A vital first step in identifying these markers is a comprehensive genetic analysis of a large and diverse patient database in which reported DITdP cases are identified based on a standard set of phenotypic characteristics. Once these definitions are in place, cases can be amassed in a large, well-defined cohort that can then undergo a genome-based study to identify genetic markers. Studies to date have been hampered by the lack of a uniform case definition and by frequent failure of individual sites to collect possible covariates such as those listed in Table 1. The identification of genetic factors (acting in combination with known environmental and clinical factors) is important because (i) it may ultimately be feasible to pre-screen patients for genetic variability to further guide clinical practice and eventually reduce the overall incidence of DITdP and (ii) it will provide insights into the mechanisms of DITdP, which may ultimately provide lessons for future drug development.
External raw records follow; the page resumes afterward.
(** X10. The row that [find_row] returns has the trimmed upper-case query
    as its key, and no row before it has; so a row whose upper-case
    symbol has blanks around it is never returned, whatever the query. *)
Theorem find_row_never_returns_padded rows t i r :
  find_row rows t = Some (i, r) →
  rows !! i = Some r
  ∧ key r = upper (strip t)
  ∧ strip (key r) = key r
  ∧ ∀ j x, rows !! j = Some x → (j < i)%nat → key x ≠ key r.
Proof.
  intros (Hi & Hr & Hleast)%find_row_Some. rewrite strip_upper in Hr.
  split_and!; [done|done| |].
  - by rewrite Hr, <- strip_upper, strip_idem.
  - intros j x Hj Hlt. rewrite Hr, <- strip_upper. by apply (Hleast j x).
Qed.

(** X11. No entry of [add_stock] changes a row whose upper-case symbol
    has blanks around it: such a row is read again at its place as it
    was, whatever symbol is entered. *)
Theorem add_stock_never_changes_padded_rows `{Runtime}
    w rows t a b rest sym sh cost j x :
  holdings w = Ok rows →
  stdin w = t :: a :: b :: rest →
  typed t a b sym sh cost →
  nonempty sym = true → 0 < sh → 0 ≤ cost →
  rows !! j = Some x → strip (key x) ≠ key x →
  ∃ rows', holdings (add_stock w).2 = Ok rows' ∧ rows' !! j = Some x.
Proof.
  intros Hh Hin Hty Hne Hsh Hcost Hj Hx.
  destruct (add_stock_valid_holdings w rows t a b rest sym sh cost)
    as (_ & _ & _ & Hh'); [done..|].
  exists (upserted rows sym sh cost). split; [done|].
  assert (Hsym : strip (upper sym) = upper sym).
  { destruct Hty as (<- & _). apply typed_symbol_key. }
  apply (upserted_other_rows rows sym sh cost j x); [done|done|].
  intros Heq. apply Hx. by rewrite Heq, Hsym.
Qed.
We present here the minimum phenotypic characteristics of DITdP cases for inclusion in these studies, along with recommendations for the collection of clinical cofactors; consistent use of phenotype definitions such as this will enable thorough and global investigations into the clinical and genetic predictors of DITdP.
Consensus process
The consensus process used to develop the DiTdP phenotype was similar to that recently described for other iSAEC phenotypes.1,13,14 Briefly, iSAEC represents a collaboration among the Wellcome Trust, the US Food and Drug Administration (FDA), pharmaceutical companies, and academic institutions. The consortium organized a face-to-face meeting of experts in various phenotypes including DITdP. The members of this expert working group (EWG) comprised individuals from academic medicine and regulatory agencies with expertise in cardiology and clinical electrophysiology, pharmacoepidemiology, pharmacogenomics, and pharmacovigilance.
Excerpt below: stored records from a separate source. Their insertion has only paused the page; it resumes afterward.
(** What [truncate_at_kubeflow] cuts off is nothing, or starts with
    [-kubeflow]; what it keeps has no [-kubeflow]. *)
Lemma truncate_at_kubeflow_cut first :
  ∃ cut, first = truncate_at_kubeflow first +:+ cut ∧
         (cut = "" ∨ ∃ post, cut = "-kubeflow" +:+ post) ∧
         ¬ contains "-kubeflow" (truncate_at_kubeflow first).
Proof.
  destruct (Z.eq_dec (indexOf first "-kubeflow") (-1)) as [He|Hne].
  - pose proof He as Hno%indexOf_none.
    rewrite (truncate_no_kubeflow first Hno). exists "".
    split; [|split; [by left|done]].
    clear. induction first; simpl; congruence.
  - destruct (indexOf_first _ _ Hne) as (pre & Hpre & _).
    rewrite (truncate_first_kubeflow first pre Hpre).
    assert ("-kubeflow" ≠ "") as Hsub by done.
    pose proof (first_occurrence_clean _ _ _ Hsub Hpre) as Hclean.
    destruct Hpre as [[post ->] _]. exists ("-kubeflow" +:+ post).
    split; [done|]. split; [right; by exists post|done].
Qed.

End occurrence_facts.

(** ** More on the hostname parser *)

Section hostname_parser_more.

Implicit Types (v : JsValue) (s t first rest : string).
The task of the DITdP EWG was to define minimum phenotypic requirements that would allow accurate identification of patients with DITdP and to develop a corresponding algorithm to assist in the recruitment of such cases for the database.1 Expert working group participants also generated a set of recommendations for clinical cofactors to be included in the ascertainment process for accurate and comprehensive phenotyping. Participants were asked to consider these criteria in the context of both prospective and retrospective recruitment strategies where data may be largely extracted from medical notes. Following the meeting, the phenotypic criteria and algorithm were circulated to all participants for revision and approval.
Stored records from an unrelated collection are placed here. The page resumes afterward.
Record LineItem : Type := MkLineItem {
  item_name : string;
  item_price : number;
  item_count : Z
}.

Record Receipt : Type := MkReceipt {
  receipt_merchant_name : string;
  receipt_datetime : string;
  receipt_items : list LineItem;
  receipt_sub_total : number;
  receipt_vat : number;
  receipt_service_charge : number;
  receipt_total : number
}.

(** The structure obtained by serialising a receipt to JSON and parsing the
    text again: JSON keeps integers, floating values, strings, arrays and
    objects apart, so every field comes back with the type it had. *)
Definition number_to_json (n : number) : pyval :=
  match n with
  | Integer z => PInt z
  | Floating f => PFloat f
  end.

Definition LineItem_to_json (it : LineItem) : pyval :=
  PDict (<["name" := PStr (item_name it)]>
         (<["price" := number_to_json (item_price it)]>
          (<["count" := PInt (item_count it)]> ∅))).

Definition Receipt_to_json (r : Receipt) : pyval :=
  PDict (<["merchant_name" := PStr (receipt_merchant_name r)]>
         (<["datetime" := PStr (receipt_datetime r)]>
          (<["items" := PList (LineItem_to_json <$> receipt_items r)]>
           (<["sub_total" := number_to_json (receipt_sub_total r)]>
            (<["vat" := number_to_json (receipt_vat r)]>
             (<["service_charge" := number_to_json (receipt_service_charge r)]>
              (<["total" := number_to_json (receipt_total r)]> ∅))))))).

(** ** Example values *)

Definition example_item : gmap string pyval :=
  <["name" := PStr "Green tea"]>
    (<["price" := PFloat 45.5%float]> (<["count" := PInt 3]> ∅)).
Other methodological considerations
In determining phenotypic requirements, the group recognized that a competing research and regulatory question was the variability in the change in QT interval after a drug challenge; indeed, exaggerated QT prolongation [e.g. QTc corrected by Bazett's formula (QTcB) > 500 ms] during drug exposure or an increase in the QTc interval (ΔQT) of >60 ms are considered markers for increased scrutiny for the potential susceptibility to arrhythmias during drug development.13 The group elected to focus on the accrual of subjects with documented or suspected TdP rather than on the issue of variable QT responses in the absence of an arrhythmia. This represented a more important and clinically relevant endpoint than QT prolongation alone, which was viewed as an imperfect marker of potential risk.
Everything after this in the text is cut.